The Chief Justice must appoint a Judicial Conduct Tribunal, whenever requested to do so by the Commission. A Tribunal comprises two judges, one of whom must be designated by the Chief Justice as the Tribunal President; and one other person. This would no doubt be done in consultation, but the speedy appointment of a Tribunal lies directly in the hands of the Chief Justice.

The Tribunal may run into difficulties, as in Judge President Hlophe’s case. Two issues have arisen. The first was an application by JP Hlophe for the recusal of one of the Judges on the Tribunal. The Judge concerned recused himself. The CJ’s role was to convene the tribunal, and thus theoretically to reconvene the tribunal.

The second issue turns on whether JP Hlophe’s legal fees have been paid. The accused in any matter is entitled to legal representation, but not at any cost. The Chief Justice can ask the Department of Justice to resolve the matter — to either pay up, or refuse to pay. If the department will not pay, the Tribunal must make an order as to proceeding, as in any matter where the defendant cannot afford to litigate with the counsel of their choice.

The decision of the Tribunal is referred back to the Judicial Service Commission, containing its findings and the reasons for them. The Chief Justice is the chair of the JSC, and again the chair of the commission has a key role to play, and the speedy disposition of matters must be a primary concern of his.

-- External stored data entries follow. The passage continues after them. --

(** The exception classes of the [except] clause around the descent. *)
Definition structural (e : exn) : bool :=
  match e with
  | AttributeError | IndexError | TypeError => true
  | _ => false
  end.

(** [except ValueError]: the class and its subclass in the model. *)
Definition value_error (e : exn) : bool :=
  match e with
  | ValueError | UnicodeDecodeError => true
  | _ => false
  end.

(** ** Observations on worlds *)

(** [w] after the lines [msgs] went to standard output. *)
Definition printed (w : world) (msgs : list str) : world :=
  {| files := files w; dirs := dirs w; stdout := stdout w ++ msgs;
     net_log := net_log w |}.

(** [w] after [self._print] was called on each of [msgs]. *)
Definition say (self : VSCodeExtensionDownloader) (msgs : list str)
    (w : world) : world :=
  if print self then printed w msgs else w.

(** [w] after the exchange of [req] and [rep]. *)
Definition logged (w : world) (req : request) (rep : reply) : world :=
  {| files := files w; dirs := dirs w; stdout := stdout w;
     net_log := net_log w ++ [(req, rep)] |}.

(** [w] after [bytes] were written at [path]. *)
Definition written (w : world) (path : str) (bytes : list byte) : world :=
  {| files := <[path := bytes]> (files w); dirs := dirs w;
     stdout := stdout w; net_log := net_log w |}.

Definition present (w : world) (path : str) : bool :=
  bool_decide (is_Some (files w !! path)) || bool_decide (path ∈ dirs w).

Definition same_method (a b : method) : bool :=
  match a, b with
  | POST, POST | GET, GET => true
  | _, _ => false
  end.

(** The requests of kind [m] among the exchanges [l]. *)
Definition requests_of (m : method) (l : list (request * reply)) : list request :=
  List.filter (fun r => same_method (req_method r) m) (map fst l).

(** From [w] to [w'] the lines [msgs] were printed, each with [P]. *)
Definition emits (P : str -> Prop) (w w' : world) : Prop :=
  exists msgs, stdout w' = stdout w ++ msgs /\ Forall P msgs.

(** A line that does not begin with the letter P; the usage line does. *)
Definition plain (m : str) : Prop := startswith 80 m = false.

(** What [_print] is given up to the metadata request. *)
Definition opening (proxy : option str) : list str :=
  (if truthy_opt proxy then [lit "Using proxy: " ++ default [] proxy] else [])
  ++ [lit "Querying Marketplace API..."].

(** ** The specification's notions *)

(** [publisher] is the text before the first dot of [ext] and [name] all
    that follows that dot. *)
Definition first_dot (ext publisher name : str) : Prop :=
  ext = publisher ++ dot :: name /\ ~ In dot publisher.

(** An identifier without a dot, or with nothing before or nothing after
    its first dot. *)
Definition malformed (ext : str) : Prop :=
  ~ In dot ext \/
  exists publisher name,
    first_dot ext publisher name /\ (publisher = [] \/ name = []).

(** One level of the descent: the member [k] of an object, when it is
    there and not empty. *)
Definition member (k : str) (o : json) : option json :=
  match o with
  | JObj m =>
      match assoc k m with
      | Some v => if truthy v then Some v else None
      | None => None
      end
  | _ => None
  end.

(** One level of the descent: the element [0] of a list. *)
Definition first (o : json) : option json :=
  match o with
  | JArr (x :: _) => Some x
  | _ => None
  end.

(** [results[0].extensions[0].versions[0].version] as a chain of optional
    lookups: [None] when a level is absent or empty. *)
Definition latest_version (d : json) : option json :=
  r ← member (lit "results") d; r0 ← first r;
  e ← member (lit "extensions") r0; e0 ← first e;
  v ← member (lit "versions") e0; v0 ← first v;
  member (lit "version") v0.

(** A dict with something in it. *)
Definition is_object (o : json) : bool :=
  match o with
  | JObj (_ :: _) => true
  | _ => false
  end.

(** The descent meets a dict where it subscripts with [0]: under
    [results], [extensions] or [versions]. *)
Definition object_for_list (d : json) : bool :=
  match member (lit "results") d with
  | None => false
  | Some r =>
      is_object r ||
      match first r with
      | None => false
      | Some r0 =>
          match member (lit "extensions") r0 with
          | None => false
          | Some e =>
              is_object e ||
              match first e with
              | None => false
              | Some e0 =>
                  match member (lit "versions") e0 with
                  | None => false
                  | Some v => is_object v
                  end
              end
          end
      end
  end.

(** The version a run settles on: the override when one is given (and not
    empty), else what the descent finds. *)
Definition resolved (specific_version : option str) (d : json) : option json :=
  if truthy_opt specific_version then Some (JStr (default [] specific_version))
  else latest_version d.

(** What the [click] decorators make of a command line: an option that is
    not given has its declared default. [given_no_print] is [None] when the
    flag [--no-print] is not on the command line, and holds the value
    [click] assigns to the flag when it is. *)
Record command_line : Type := {
  given_extension : option str;
  given_version : option str;
  given_destination : option str;
  given_no_cache : bool;
  given_no_print : option bool;
  given_file : option str;
  given_proxy : option str
}.

(** The declared default of [--no-print] is [True]. *)
Definition no_print_value (c : command_line) : bool :=
  default true (given_no_print c).

Definition usage : str :=
  lit "Please provide either an extension or a file containing extensions.".

(** ** Relations between worlds *)

(** The two worlds differ at most in what was printed. *)
Definition same_store (w w' : world) : Prop :=
  files w = files w' /\ dirs w = dirs w' /\ net_log w = net_log w'.
(** An integer literal: an optional minus sign and digits that are the
    canonical decimal text of their value (no leading zero), or [-0]. *)
Definition parse_number (s : string) : option (Z * string) :=
  let (sign, body) :=
    match s with
    | String c r => if (N_of_ascii c =? 45)%N then ("-"%string, r)
                    else (EmptyString, s)
    | EmptyString => (EmptyString, s)
    end in
  let (d, rest) := take_digits body in
  if continues_number rest then None
  else
    let lit := (sign ++ d)%string in
    if String.eqb lit "-0" then Some (0, rest)
    else
      match NilZero.int_of_string lit with
      | Some i =>
          let z := Z.of_int i in
          if String.eqb (print_Z z) lit then Some (z, rest) else None
      | None => None
      end.

(** [obj[k] = v] on an object under construction: an existing property keeps
    its place and takes the new value. *)
Fixpoint obj_set (k : string) (v : value) (fs : list (string * value))
  : list (string * value) :=
  match fs with
  | [] => [(k, v)]
  | (k', v') :: r =>
      if String.eqb k k' then (k', v) :: r else (k', v') :: obj_set k v r
  end.

Definition obj_of_members (l : list (string * value)) : list (string * value) :=
  fold_left (fun acc kv => obj_set (fst kv) (snd kv) acc) l [].

(** [word] is read off the front of the text. *)
Fixpoint expect (word s : string) : option string :=
  match word with
  | EmptyString => Some s
  | String a w =>
      match s with
      | String b r => if Ascii.eqb a b then expect w r else None
      | EmptyString => None
      end
  end.

Fixpoint parse_value (fuel : nat) (s : string) {struct fuel}
  : option (value * string) :=
  match fuel with
  | O => None
  | S f =>
      match skip_ws s with
      | EmptyString => None
      | String c r =>
          let n := N_of_ascii c in
          if (n =? 110)%N then
            match expect "ull" r with
            | Some rest => Some (VNull, rest) | None => None end
          else if (n =? 116)%N then
            match expect "rue" r with
            | Some rest => Some (VBool true, rest) | None => None end
          else if (n =? 102)%N then
            match expect "alse" r with
            | Some rest => Some (VBool false, rest) | None => None end
          else if (n =? 34)%N then
            match parse_string_body r with
            | Some (t, rest) => Some (VStr t, rest) | None => None end
          else if (n =? 91)%N then
            match skip_ws r with
            | String c1 r1 =>
                if (N_of_ascii c1 =? 93)%N then Some (VArr [], r1)
                else
                  match parse_elems f r with
                  | Some (l, rest) => Some (VArr l, rest) | None => None end
            | EmptyString => None
            end
          else if (n =? 123)%N then
            match skip_ws r with
            | String c1 r1 =>
                if (N_of_ascii c1 =? 125)%N then Some (VObj [], r1)
                else
                  match parse_members f r with
                  | Some (l, rest) => Some (VObj (obj_of_members l), rest)
                  | None => None end
            | EmptyString => None
            end
          else
            match parse_number (String c r) with
            | Some (z, rest) => Some (VNum z, rest) | None => None end
      end
  end

with parse_elems (fuel : nat) (s : string) {struct fuel}
  : option (list value * string) :=
  match fuel with
  | O => None
  | S f =>
      match parse_value f s with
      | Some (v, r) =>
          match skip_ws r with
          | String c r1 =>
              if (N_of_ascii c =? 44)%N then
                match parse_elems f r1 with
                | Some (l, rest) => Some (v :: l, rest) | None => None end
              else if (N_of_ascii c =? 93)%N then Some ([v], r1)
              else None
          | EmptyString => None
          end
      | None => None
      end
  end

with parse_members (fuel : nat) (s : string) {struct fuel}
  : option (list (string * value) * string) :=
  match fuel with
  | O => None
  | S f =>
      match skip_ws s with
      | String q r =>
          if (N_of_ascii q =? 34)%N then
            match parse_string_body r with
            | Some (k, r0) =>
                match skip_ws r0 with
                | String c0 r1 =>
                    if (N_of_ascii c0 =? 58)%N then
                      match parse_value f r1 with
                      | Some (v, r2) =>
                          match skip_ws r2 with
                          | String c r3 =>
                              if (N_of_ascii c =? 44)%N then
                                match parse_members f r3 with
                                | Some (l, rest) => Some ((k, v) :: l, rest)
                                | None => None end
                              else if (N_of_ascii c =? 125)%N
                              then Some ([(k, v)], r3)
                              else None
                          | EmptyString => None
                          end
                      | None => None
                      end
                    else None
                | EmptyString => None
                end
            | None => None
            end
          else None
      | EmptyString => None
      end
  end.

The JSC, chaired by the CJ, may then make a finding, and if that finding is one of incapacity, gross incompetence or gross misconduct, the JSC may refer that finding to Parliament, where a two-thirds majority of members is needed to vote for the impeachment of a judge.

The convening power of the role of the Chief Justice as chair of the various structures which deal with judicial conduct is critical, as is his chairpersonship of the JSC and as chair of other structures. In addition to this, his ability to use “soft power” should not be underestimated. The leadership of any entity has the power to encourage, persuade and warn, which are not in the formal powers of a leader, but are critical in making any institution function well.

We would suggest that the role of the Chief Justice in conduct matters is more substantial than perhaps the CJ has conceded thus far.